[Study material — start]

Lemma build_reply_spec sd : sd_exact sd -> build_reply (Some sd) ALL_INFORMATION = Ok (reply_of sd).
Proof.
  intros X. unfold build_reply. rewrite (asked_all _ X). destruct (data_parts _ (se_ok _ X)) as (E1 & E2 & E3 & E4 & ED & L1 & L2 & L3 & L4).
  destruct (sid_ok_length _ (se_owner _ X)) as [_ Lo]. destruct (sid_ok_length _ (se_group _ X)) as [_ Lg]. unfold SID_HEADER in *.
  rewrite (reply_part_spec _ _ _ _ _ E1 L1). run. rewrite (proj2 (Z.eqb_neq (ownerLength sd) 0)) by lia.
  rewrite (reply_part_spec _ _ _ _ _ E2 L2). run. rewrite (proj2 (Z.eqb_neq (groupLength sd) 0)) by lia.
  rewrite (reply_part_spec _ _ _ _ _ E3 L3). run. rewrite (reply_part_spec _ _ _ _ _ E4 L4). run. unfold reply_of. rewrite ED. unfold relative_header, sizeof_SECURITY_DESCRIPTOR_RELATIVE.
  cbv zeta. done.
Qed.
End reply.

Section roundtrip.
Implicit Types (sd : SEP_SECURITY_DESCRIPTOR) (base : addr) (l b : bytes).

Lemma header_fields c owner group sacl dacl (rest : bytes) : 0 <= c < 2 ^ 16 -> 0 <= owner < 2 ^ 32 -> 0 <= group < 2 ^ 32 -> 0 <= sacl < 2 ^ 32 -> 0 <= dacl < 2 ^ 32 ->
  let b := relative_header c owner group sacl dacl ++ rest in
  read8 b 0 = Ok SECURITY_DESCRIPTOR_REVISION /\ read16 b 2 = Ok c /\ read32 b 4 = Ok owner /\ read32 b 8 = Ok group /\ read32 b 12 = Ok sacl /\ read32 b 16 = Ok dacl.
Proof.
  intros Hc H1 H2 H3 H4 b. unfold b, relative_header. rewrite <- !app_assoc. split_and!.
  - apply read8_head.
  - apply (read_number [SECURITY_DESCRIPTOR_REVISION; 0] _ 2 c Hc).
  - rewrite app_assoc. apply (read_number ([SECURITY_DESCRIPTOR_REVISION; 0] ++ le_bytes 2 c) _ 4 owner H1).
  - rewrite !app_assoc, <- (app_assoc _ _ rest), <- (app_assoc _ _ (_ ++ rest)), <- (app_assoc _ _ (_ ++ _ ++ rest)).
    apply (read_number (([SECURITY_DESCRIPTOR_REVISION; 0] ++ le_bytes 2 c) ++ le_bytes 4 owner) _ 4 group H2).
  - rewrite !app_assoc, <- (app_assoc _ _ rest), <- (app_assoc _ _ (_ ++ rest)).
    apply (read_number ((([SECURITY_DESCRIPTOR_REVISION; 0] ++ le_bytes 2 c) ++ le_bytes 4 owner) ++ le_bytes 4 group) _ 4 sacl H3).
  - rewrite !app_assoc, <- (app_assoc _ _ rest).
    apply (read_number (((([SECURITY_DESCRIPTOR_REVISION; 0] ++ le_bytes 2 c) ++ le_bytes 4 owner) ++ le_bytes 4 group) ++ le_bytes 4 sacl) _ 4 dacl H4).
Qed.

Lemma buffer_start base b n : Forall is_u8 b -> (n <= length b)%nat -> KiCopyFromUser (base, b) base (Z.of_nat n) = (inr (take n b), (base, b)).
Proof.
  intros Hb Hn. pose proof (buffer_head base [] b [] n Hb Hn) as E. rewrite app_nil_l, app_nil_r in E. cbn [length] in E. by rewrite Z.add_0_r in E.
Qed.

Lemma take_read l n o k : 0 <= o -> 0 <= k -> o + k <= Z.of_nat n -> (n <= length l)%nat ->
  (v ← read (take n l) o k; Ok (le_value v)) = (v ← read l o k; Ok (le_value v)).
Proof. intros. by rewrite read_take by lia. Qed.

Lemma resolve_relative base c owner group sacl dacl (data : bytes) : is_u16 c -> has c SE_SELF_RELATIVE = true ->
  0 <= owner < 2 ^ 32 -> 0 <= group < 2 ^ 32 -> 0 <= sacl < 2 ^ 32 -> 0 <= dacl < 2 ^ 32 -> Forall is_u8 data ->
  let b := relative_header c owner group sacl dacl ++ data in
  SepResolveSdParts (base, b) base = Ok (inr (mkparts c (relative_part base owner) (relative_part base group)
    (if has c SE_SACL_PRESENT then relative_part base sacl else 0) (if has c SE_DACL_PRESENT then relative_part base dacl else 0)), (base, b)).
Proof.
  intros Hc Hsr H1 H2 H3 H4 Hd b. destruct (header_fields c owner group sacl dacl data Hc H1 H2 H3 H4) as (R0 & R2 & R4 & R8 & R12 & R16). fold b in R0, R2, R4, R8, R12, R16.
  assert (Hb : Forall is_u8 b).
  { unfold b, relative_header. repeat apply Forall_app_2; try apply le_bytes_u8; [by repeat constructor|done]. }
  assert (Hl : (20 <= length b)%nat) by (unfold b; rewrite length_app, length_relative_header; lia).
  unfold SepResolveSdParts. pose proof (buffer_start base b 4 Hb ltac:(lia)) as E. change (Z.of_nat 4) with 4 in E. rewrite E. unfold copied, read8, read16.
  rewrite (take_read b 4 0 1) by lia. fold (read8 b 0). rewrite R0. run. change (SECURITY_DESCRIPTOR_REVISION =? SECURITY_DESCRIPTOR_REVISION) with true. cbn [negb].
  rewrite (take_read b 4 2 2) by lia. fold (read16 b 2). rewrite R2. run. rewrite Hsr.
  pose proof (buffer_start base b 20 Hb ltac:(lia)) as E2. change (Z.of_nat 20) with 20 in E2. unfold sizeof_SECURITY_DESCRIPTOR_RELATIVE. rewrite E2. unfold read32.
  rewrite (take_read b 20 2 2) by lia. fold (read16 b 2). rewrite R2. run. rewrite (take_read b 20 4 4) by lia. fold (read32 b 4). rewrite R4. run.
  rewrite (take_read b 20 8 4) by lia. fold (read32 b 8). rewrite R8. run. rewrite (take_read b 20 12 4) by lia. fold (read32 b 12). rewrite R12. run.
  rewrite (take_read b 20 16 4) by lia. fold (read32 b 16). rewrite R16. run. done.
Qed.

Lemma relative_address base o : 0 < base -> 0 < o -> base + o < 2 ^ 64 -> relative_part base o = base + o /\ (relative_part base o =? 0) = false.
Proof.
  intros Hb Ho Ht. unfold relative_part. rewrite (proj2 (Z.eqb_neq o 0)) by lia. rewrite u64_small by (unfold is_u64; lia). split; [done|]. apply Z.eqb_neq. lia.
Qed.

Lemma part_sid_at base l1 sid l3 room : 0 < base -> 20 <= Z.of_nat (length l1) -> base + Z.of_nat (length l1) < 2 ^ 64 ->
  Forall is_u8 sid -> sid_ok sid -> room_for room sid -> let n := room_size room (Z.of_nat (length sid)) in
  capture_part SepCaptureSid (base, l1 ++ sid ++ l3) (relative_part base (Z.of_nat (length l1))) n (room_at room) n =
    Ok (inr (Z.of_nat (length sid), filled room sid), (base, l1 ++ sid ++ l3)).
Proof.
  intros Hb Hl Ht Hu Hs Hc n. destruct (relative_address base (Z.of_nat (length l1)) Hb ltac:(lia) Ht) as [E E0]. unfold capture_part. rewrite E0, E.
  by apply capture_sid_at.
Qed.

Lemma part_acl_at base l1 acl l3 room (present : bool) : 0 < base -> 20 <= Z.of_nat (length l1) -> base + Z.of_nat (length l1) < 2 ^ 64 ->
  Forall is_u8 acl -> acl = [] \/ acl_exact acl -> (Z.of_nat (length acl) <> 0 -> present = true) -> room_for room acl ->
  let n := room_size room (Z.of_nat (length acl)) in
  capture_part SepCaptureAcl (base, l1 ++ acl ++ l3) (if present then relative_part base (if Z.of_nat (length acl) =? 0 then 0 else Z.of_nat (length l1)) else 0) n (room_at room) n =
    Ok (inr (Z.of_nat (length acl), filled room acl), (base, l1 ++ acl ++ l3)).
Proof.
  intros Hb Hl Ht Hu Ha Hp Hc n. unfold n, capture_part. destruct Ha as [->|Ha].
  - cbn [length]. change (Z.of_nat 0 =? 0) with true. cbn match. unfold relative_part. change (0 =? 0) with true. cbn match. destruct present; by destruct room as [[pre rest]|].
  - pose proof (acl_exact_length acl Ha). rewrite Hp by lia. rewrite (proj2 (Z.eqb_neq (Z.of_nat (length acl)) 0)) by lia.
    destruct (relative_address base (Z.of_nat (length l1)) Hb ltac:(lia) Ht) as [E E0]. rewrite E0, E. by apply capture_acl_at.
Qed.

[Study material — finish]

• **Problem description**
The answer is the lines above between the line holding "unfold SepResolveSdParts. pose" and the line holding "rewrite (take_read b 4 2", inclusive, each written out exactly, and no others.

• **Exercise solution**
  unfold SepResolveSdParts. pose proof (buffer_start base b 4 Hb ltac:(lia)) as E. change (Z.of_nat 4) with 4 in E. rewrite E. unfold copied, read8, read16.
  rewrite (take_read b 4 0 1) by lia. fold (read8 b 0). rewrite R0. run. change (SECURITY_DESCRIPTOR_REVISION =? SECURITY_DESCRIPTOR_REVISION) with true. cbn [negb].
  rewrite (take_read b 4 2 2) by lia. fold (read16 b 2). rewrite R2. run. rewrite Hsr.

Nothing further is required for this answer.